Como cidadão com direito a voto e igual direito de opinar, expresso minhas concordâncias e minhas discordâncias. Com tantos especialistas, doutores e mestres de plantão, era de se esperar que, desde os anos 90, quando a região, hoje chamada de Cracolândia se deteriorou, estes senhores e senhoras detentores do conhecimento e do poder fizessem alguma coisa. Não fizeram. O argumento era quase sempre o mesmo: entraves burocráticos.
Há os defensores do “extirpe-se”, os defensores do “remova-se com cuidado” , os defensores do “não piorem”. Cada um deles tem suas teorias e suas justificativas. O fato, porém, é que na região do crack, circulavam bandidos e assassinos em meio aos toxicômanos. Sem repressão os traficantes não sairiam de lá. Com persuasão, alguns consumidores aceitariam ajuda e outros resistiriam.
As Igrejas e ONGs fizeram sua parte, mas carecem de autoridade e meios para um combate mais efetivos aos traficantes. Na ajuda ás vítimas haveria confronto contra quem os vitimiza, como sempre há. No combate aos crucificadores haveria, como sempre, algum fogo cruzado do qual as maiores vítimas seriam o consumidores.
Alguém deu a ordem e os agentes foram lá e fizeram. De fora e comendo pipoca diante da televisão podemos todos opinar sobre como deveria ser feito. No ato de fazer nem tudo sai como na teoria. Agora ouvimos autoridades a questionar autoridades, organismos a criticar organismos, especialistas e políticos a dizer quando e como poderia ter sido aquela operação. Mas, desde os anos 90 discute-se e nada se faz.

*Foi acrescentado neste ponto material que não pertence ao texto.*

(** No trace that an effect of the run may have escaped or waits for someone. *)
Definition safe_to_recover (maxRecoveries : Z) (runId : string) (r : RunRow) (d : Db) : bool :=
  bool_decide (r_status r = R_interrupted)
  && negb (opt_str_is (policy_text (r_contract r) "mode") "external_action")
  && negb (opt_str_is (policy_text (r_contract r) "sideEffectRisk") "external_high")
  && negb (exists_where (fun _ p => String.eqb (p_runId p) runId
       && bool_decide (p_actionType p = execute_external_action)) (approvals d))
  && negb (exists_where (fun _ n => String.eqb (n_runId n) runId && continuation_active (n_status n)) (continuations d))
  && negb (exists_where (fun _ o => String.eqb (o_runId o) runId && String.eqb (o_status o) "outcome_unknown") (operations d))
  && negb (exists_where (fun _ q => String.eqb (q_runId q) runId && bool_decide (q_status q = K_outcome_unknown)) (controls d))
  && negb (exists_where (fun k c => String.eqb k.1.2 runId && bool_decide (cm_state c = CS_outcome_unknown)) (commands d))
  && negb (exists_where (fun k t => String.eqb k.1.1 runId && includes (ta_status t) [TS_running; TS_outcome_unknown]) (tool_attempts d))
  && negb (exists_where (fun _ i => String.eqb (i_runId i) runId && bool_decide (i_status i = U_pending)) (inputs d))
  && negb (exists_where (fun _ p => String.eqb (p_runId p) runId && bool_decide (p_status p = Ap_pending)) (approvals d))
  && (recoveries runId d <? maxRecoveries)%Z.

(** A run of the query, with its last interruption. *)
Definition Interrupted : Type := string * RunRow * (Z * Z).

(** ORDER BY interruption.created_at, run.id *)
Definition by_interruption (a b : Interrupted) : Prop :=
  Is_true ((a.2.2 <? b.2.2)%Z || Z.eqb a.2.2 b.2.2 && String.leb a.1.1 b.1.1).
#[export] Instance by_interruption_dec a b : Decision (by_interruption a b).
Proof. unfold by_interruption. apply _. Defined.

Definition recovery_candidates (maxRecoveries : Z) (d : Db) : list Interrupted :=
  merge_sort by_interruption
    (omap (fun kr => if safe_to_recover maxRecoveries kr.1 kr.2 d
                     then (fun i => (kr, i)) <$> last_interruption kr.1 d else None)
      (map_to_list (runs d))).

Definition recovery_reason (interruptionSeq : Z) : string :=
  "Core Generation crash recovery was proven safe." +:+ String.String (Ascii.ascii_of_nat 10) String.EmptyString
  +:+ "[crash-recovery:" +:+ pretty interruptionSeq +:+ "]".

Definition recover_run (clock : string -> Z) (item : Interrupted) : tx Db (string * string * Z) :=
  let '(runId, run, (interruptionSeq, _)) := item in
  let timestamp := clock runId in
  let* d := gets id in
  let ordinal := next_ordinal runId d in
  let* cid := randomUUID in
  let reason := recovery_reason interruptionSeq in
  do* insert_continuation cid (queued_row runId ordinal reason 0 timestamp) in
  let seq := (r_lastEventSeq run + 1)%Z in
  do* insert_event runId seq
    {| e_attemptId := attempt_id runId (r_attempt run); e_type := "continuation.queued";
       e_data := JObj [("continuationId", JStr cid); ("ordinal", JInt ordinal); ("reason", JStr "safe_crash_recovery");
                       ("interruptionSeq", JInt interruptionSeq)];
       e_createdAt := timestamp |} in
  do* update_run runId (fun r => bool_decide (r_status r = R_interrupted))
    (fun r => run_status_to r R_blocked P_blocked reason None seq timestamp) in
  do* deactivate_checkpoint runId timestamp in
  do* projectAttempt runId (r_attempt run) T_recovery A_blocked "recovery" reason seq timestamp in
  do* finalizeAttemptProjectionCheckpoint runId (attempt_id runId (r_attempt run)) (r_attempt run) seq timestamp in
  mret (cid, runId, ordinal).

Definition queueSafeCrashRecoveryContinuations (maxRecoveries : Z) (clock : string -> Z)
    : tx Db (list (string * string * Z)) :=
  do* require (safe_integer maxRecoveries && negb (maxRecoveries <=? 0)%Z)
    (TypeError "maxRecoveries must be a positive safe integer") in
  let* candidates := gets (recovery_candidates maxRecoveries) in
  map_tx (recover_run clock) candidates.

(** * The supervisor's decisions after a restart *)

Definition decision_settled_by_event (runId decisionId : string) (d : Db) : bool :=
  exists_where (fun k e => String.eqb k.1 runId && includes (e_type e) ["run.completed"; "run.blocked"]
    && match record (e_data e) with Some fs => opt_str_is (field "supervisionDecisionId" fs) decisionId | None => false end)
    (events d).

Definition reconcile_decision (timestamp : Z) (d : Db) (x : DecisionRow) : DecisionRow :=
  if bool_decide (d_status x = D_proposed) then
    if decision_settled_by_event (d_runId x) (d_id x) d
    then decision_to x D_executed (d_error x) (coalesce (d_executedAt x) (Some timestamp))
    else decision_to x D_superseded "Service restarted before decision execution completed" (d_executedAt x)
  else x.

(** Each proposed decision is updated on its own; the events it reads are not
    written, so the updates are one map over the table. *)
Definition reconcileSupervisorDecisionStatuses (timestamp : Z) : tx Db (Z * Z) :=
  let* d := gets id in
  let proposed x := bool_decide (d_status x = D_proposed) in
  let executed := count_where (fun x => proposed x && decision_settled_by_event (d_runId x) (d_id x) d) (decisions d) in
  let superseded := count_where (fun x => proposed x && negb (decision_settled_by_event (d_runId x) (d_id x) d)) (decisions d) in
  do* modify (set_decisions (fmap (reconcile_decision timestamp d))) in
  mret (executed, superseded).

Definition by_decision (a b : DecisionRow) : Prop := Is_true (d_createdAt a <=? d_createdAt b)%Z.
#[export] Instance by_decision_dec a b : Decision (by_decision a b).
Proof. unfold by_decision. apply _. Defined.

Definition listSupervisorContinuationsNeedingReconcile (d : Db) : list (string * string) :=
  map (fun x => (d_runId x, d_id x)) (merge_sort by_decision (List.filter (fun x =>
    bool_decide (d_action x = S_start_continuation) && bool_decide (d_status x = D_executed)
    && match runs d !! d_runId x with
       | Some r => bool_decide (r_status r = R_blocked) && Z.eqb (d_attempt x) (r_attempt r)
       | None => false
       end
    && negb (exists_where (fun _ n => String.eqb (n_runId n) (d_runId x) && continuation_active (n_status n)) (continuations d))
    && negb (exists_where (fun k e => String.eqb k.1 (d_runId x) && String.eqb (e_type e) "continuation.exhausted"
                             && (d_createdAt x <=? e_createdAt e)%Z) (events d)))
    (map snd (map_to_list (decisions d))))).

(** * The hand-off to another release *)

(** [GenerationActivationRequest] *)
Record GenerationActivationRequest := {
  ga_requestId : string; ga_operationId : string; ga_runId : string; ga_targetRelease : string;
  ga_expectedCurrent : string; ga_reason : string;
}.

#[export] Instance activation_request_dec : EqDecision GenerationActivationRequest.
Proof. solve_decision. Defined.

(** [succeeded] or one of the failures *)
Record GenerationActivationResult := { gr_requestId : string; gr_status : string; gr_activeRelease : string; gr_error : option string }.

Definition GENERATION_ACTIVATION_OPERATION : string := "maintenance.activate_generation".
Definition GENERATION_HANDOFF_MARKER : string := "restart-handoff".

(** [/^[0-9a-f]{n}$/.test(s)] *)
Definition hex_text (n : nat) (s : string) : bool :=
  Nat.eqb (String.length s) n && forallb is_hex (String.list_ascii_of_string s).

(** [String(v)] where it can be text of hexadecimal digits: of text, and of an
    array of one such value. *)
Fixpoint digit_text (v : json) : string :=
  match v with JStr s => s | JArr [x] => digit_text x | _ => "" end.

(** [typeof value[key] === "string" && value[key].trim()] *)
Definition filled (key : string) (fs : list (string * json)) : option string :=
  match field key fs with Some (JStr s) => if blank s then None else Some s | _ => None end.

Definition activation_keys : list string :=
  ["accepted"; "expectedCurrent"; "observedAt"; "operationId"; "reason"; "requestId"; "resultDigest"; "targetRelease"].

(** A result that is no JSON text is no result. *)
Definition generationActivationFromOperation (operationId runId : string) (o : option json) : result GenerationActivationRequest :=
  let bad what := Throw (Error ("Generation activation operation " +:+ operationId +:+ what)) in
  match o with
  | None => bad " has invalid result JSON"
  | Some result =>
      match (fs ← record result; details ← field "details" fs; record details) with
      | None => bad " has no request details"
      | Some value =>
          if negb (exact_keys value activation_keys) then bad " has unexpected request details"
          else if negb (match field "accepted" value with Some (JBool true) => true | _ => false end
                        && opt_str_is (field "operationId" value) operationId && opt_str_is (field "requestId" value) operationId)
          then bad " result identity is inconsistent"
          else
            match filled "requestId" value with
            | None => bad " has invalid requestId"
            | Some requestId =>
                match filled "targetRelease" value with
                | None => bad " has invalid targetRelease"
                | Some targetRelease =>
                    match filled "expectedCurrent" value with
                    | None => bad " has invalid expectedCurrent"
                    | Some expectedCurrent =>
                        match filled "reason" value with
                        | None => bad " has invalid reason"
                        | Some reason =>
                            if negb (String.eqb targetRelease "current" || hex_text 40 targetRelease)
                            then bad " has invalid targetRelease"
                            else if negb (hex_text 40 expectedCurrent) then bad " has invalid expectedCurrent"
                            else if negb (match field "observedAt" value with Some (JInt n) => safe_integer n | _ => false end
                                          && hex_text 64 (match field "resultDigest" value with Some v => digit_text v | None => "" end))
                            then bad " has invalid receipt evidence"
                            else Ok {| ga_requestId := requestId; ga_operationId := operationId; ga_runId := runId;
                                       ga_targetRelease := targetRelease; ga_expectedCurrent := expectedCurrent; ga_reason := reason |}
                        end
                    end
                end
            end
      end
  end.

Os cidadãos que ali moram e pagam seus impostos deveriam ser os primeiros a serem ouvidos. Os que prestam socorro às vítimas, os segundos. Não imagino que algum deles queira que aquilo se perpetue. Eles querem uma solução, mas sem maiores violências contra os usuários. Se não é papel dos agentes de repressão é de quem? Como impedir que a raposa ataque o galinheiro se não se vigia e se põe barreiras? Como detectar as raposas disfarçadas em galinhas e os lobos disfarçados em cordeiros feridos? Imagino que seria fácil ir lá e pedir gentilmente que os traficantes se retirem e não voltem mais e aos enfermos, que aceitem ajuda. Sabemos no que dá!
O processo é longo, mas um dia teria que começar. Se tivesse começado nos anos 90 já teria sido resolvido, como aconteceu em muitas regiões do mundo onde o traficante foi reprimido e as vitimas socorridas por quem sabe socorrer. Saber, muitos brasileiros sabem. O que faltou foi ação e vontade política. Agora, houve. Em cima disso, discuta-se!